* [Requirement]: Which lines below contain "engine"? Pull them out.

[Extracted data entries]
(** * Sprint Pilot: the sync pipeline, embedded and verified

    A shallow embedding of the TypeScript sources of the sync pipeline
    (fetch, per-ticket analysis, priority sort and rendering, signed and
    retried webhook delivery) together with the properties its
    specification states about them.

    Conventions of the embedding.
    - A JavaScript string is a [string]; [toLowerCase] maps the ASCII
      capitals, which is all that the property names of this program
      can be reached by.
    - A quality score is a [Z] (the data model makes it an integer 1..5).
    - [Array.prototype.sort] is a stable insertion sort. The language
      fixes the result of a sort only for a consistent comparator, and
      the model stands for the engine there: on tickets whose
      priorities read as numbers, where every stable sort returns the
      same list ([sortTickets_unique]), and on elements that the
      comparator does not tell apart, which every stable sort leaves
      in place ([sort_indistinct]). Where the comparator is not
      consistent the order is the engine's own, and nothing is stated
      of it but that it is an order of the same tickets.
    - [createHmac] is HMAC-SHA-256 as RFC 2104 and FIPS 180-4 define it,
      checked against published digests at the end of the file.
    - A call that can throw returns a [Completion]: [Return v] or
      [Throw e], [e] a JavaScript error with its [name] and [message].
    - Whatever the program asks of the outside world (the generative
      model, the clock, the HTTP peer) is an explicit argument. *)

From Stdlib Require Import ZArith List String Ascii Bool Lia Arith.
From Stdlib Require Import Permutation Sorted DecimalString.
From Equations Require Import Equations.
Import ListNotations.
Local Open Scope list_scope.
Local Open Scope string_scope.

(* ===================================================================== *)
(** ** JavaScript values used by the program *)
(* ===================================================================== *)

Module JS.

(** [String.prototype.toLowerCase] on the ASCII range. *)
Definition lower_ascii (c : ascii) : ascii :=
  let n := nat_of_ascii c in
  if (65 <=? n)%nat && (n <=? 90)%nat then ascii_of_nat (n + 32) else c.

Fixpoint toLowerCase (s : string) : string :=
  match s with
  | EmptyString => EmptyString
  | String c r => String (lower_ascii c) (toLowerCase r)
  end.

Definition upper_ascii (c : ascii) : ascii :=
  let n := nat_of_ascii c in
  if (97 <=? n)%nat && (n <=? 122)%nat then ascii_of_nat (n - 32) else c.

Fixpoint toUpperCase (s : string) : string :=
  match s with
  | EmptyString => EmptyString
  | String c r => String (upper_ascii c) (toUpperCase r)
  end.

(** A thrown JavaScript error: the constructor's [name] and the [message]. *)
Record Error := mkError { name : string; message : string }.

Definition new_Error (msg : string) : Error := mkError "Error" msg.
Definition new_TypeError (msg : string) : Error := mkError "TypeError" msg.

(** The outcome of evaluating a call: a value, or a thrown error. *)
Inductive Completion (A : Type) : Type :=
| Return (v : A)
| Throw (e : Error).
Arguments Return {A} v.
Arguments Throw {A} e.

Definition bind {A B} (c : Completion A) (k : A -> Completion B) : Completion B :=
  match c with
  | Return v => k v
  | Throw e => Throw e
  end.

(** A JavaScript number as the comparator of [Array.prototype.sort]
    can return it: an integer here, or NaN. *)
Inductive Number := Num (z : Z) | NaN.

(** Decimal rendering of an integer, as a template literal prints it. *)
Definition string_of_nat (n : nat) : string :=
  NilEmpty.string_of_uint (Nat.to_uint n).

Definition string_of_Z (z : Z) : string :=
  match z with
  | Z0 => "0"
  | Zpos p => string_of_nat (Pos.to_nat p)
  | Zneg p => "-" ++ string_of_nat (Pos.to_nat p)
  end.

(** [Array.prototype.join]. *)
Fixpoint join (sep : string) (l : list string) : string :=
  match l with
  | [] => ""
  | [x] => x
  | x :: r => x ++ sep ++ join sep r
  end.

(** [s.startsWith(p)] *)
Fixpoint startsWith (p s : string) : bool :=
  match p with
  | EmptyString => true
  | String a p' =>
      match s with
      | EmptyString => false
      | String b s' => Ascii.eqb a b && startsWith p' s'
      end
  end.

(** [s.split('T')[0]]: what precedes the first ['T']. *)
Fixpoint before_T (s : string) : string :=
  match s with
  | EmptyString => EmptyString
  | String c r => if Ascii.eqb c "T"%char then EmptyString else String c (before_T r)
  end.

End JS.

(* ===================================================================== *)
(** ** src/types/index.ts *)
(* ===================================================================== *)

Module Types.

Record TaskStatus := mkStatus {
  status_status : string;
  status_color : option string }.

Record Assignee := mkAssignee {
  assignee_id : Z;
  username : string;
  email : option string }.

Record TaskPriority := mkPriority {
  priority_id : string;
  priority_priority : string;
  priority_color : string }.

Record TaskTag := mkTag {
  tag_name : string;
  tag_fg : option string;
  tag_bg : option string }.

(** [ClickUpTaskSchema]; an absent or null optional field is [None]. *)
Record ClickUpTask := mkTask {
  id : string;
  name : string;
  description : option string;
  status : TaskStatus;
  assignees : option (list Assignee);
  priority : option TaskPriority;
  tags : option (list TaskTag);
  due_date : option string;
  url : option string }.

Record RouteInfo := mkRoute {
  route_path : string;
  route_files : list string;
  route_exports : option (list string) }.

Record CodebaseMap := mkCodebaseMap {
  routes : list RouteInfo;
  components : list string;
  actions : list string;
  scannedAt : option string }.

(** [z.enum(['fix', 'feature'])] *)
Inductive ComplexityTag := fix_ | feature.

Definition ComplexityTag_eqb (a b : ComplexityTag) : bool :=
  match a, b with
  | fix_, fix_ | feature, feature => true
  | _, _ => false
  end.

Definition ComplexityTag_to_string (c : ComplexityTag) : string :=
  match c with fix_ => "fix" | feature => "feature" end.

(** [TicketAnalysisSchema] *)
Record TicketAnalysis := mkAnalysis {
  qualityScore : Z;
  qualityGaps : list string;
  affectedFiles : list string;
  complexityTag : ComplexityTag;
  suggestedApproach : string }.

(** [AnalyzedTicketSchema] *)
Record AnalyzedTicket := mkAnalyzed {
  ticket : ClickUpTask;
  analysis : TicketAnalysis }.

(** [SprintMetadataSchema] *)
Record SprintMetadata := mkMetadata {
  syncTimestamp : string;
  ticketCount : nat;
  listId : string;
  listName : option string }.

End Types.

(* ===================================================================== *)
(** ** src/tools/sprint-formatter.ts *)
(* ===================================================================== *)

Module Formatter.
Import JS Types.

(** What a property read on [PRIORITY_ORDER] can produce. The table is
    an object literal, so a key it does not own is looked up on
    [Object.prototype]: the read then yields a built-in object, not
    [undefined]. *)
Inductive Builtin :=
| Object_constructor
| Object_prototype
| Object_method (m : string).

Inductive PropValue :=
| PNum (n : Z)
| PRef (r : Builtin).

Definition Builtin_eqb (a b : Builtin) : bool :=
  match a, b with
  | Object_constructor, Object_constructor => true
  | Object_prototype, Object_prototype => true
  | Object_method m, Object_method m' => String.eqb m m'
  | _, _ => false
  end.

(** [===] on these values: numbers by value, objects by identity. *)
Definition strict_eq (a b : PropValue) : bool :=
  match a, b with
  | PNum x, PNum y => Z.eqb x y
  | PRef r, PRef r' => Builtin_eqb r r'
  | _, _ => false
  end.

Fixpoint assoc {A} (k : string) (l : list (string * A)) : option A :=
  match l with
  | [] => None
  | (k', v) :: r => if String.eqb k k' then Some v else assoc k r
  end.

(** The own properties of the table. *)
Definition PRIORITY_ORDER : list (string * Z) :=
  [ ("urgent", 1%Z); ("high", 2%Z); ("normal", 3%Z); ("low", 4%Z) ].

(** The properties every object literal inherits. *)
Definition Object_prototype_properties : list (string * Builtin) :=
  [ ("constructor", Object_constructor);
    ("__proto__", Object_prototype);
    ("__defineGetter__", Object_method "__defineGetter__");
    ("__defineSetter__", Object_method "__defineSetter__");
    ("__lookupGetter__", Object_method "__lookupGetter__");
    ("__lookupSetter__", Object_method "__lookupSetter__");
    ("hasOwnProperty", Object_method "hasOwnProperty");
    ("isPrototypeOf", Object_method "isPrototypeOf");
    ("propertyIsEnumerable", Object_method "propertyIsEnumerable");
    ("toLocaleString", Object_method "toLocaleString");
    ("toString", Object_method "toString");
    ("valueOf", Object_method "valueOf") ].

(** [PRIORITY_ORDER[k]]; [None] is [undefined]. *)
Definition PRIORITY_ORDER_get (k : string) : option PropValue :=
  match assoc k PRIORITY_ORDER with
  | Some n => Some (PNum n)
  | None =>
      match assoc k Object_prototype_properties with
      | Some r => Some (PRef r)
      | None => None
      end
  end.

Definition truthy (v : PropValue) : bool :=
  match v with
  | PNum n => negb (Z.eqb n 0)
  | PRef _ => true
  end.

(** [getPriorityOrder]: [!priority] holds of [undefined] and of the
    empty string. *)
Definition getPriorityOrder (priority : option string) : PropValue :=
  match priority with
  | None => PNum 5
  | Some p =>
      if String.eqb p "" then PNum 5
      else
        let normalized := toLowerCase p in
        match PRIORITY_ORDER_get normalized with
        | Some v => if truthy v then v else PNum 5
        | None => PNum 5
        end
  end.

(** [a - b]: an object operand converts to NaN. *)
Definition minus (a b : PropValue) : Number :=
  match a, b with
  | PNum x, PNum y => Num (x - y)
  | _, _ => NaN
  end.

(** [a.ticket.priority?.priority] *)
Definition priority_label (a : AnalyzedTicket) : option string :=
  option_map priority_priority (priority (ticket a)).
==
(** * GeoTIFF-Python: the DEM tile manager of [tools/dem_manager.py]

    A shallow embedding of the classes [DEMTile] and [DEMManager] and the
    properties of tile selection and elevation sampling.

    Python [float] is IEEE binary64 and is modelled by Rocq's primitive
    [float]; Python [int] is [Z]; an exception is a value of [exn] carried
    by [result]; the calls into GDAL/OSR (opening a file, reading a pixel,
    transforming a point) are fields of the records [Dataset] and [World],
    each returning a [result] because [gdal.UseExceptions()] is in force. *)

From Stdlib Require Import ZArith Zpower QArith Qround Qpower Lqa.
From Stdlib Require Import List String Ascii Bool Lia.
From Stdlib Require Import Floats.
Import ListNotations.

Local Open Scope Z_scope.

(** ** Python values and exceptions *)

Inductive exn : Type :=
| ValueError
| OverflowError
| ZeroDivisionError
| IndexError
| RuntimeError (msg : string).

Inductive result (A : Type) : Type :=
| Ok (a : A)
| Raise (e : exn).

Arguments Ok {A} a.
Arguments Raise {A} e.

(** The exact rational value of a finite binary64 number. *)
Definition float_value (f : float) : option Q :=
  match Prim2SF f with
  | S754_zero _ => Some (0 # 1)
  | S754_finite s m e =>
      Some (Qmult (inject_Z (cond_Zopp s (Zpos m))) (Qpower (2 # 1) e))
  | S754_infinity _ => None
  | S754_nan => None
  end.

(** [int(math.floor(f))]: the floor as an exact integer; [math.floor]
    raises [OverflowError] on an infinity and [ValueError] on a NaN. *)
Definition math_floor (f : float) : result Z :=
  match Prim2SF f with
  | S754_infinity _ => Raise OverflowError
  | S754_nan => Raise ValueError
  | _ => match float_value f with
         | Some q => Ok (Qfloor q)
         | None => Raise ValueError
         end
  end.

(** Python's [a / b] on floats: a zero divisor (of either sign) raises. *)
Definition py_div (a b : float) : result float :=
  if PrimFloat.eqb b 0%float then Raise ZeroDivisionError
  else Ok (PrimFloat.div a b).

* [Answer to this task]:
      the model stands for the engine there: on tickets whose
      consistent the order is the engine's own, and nothing is stated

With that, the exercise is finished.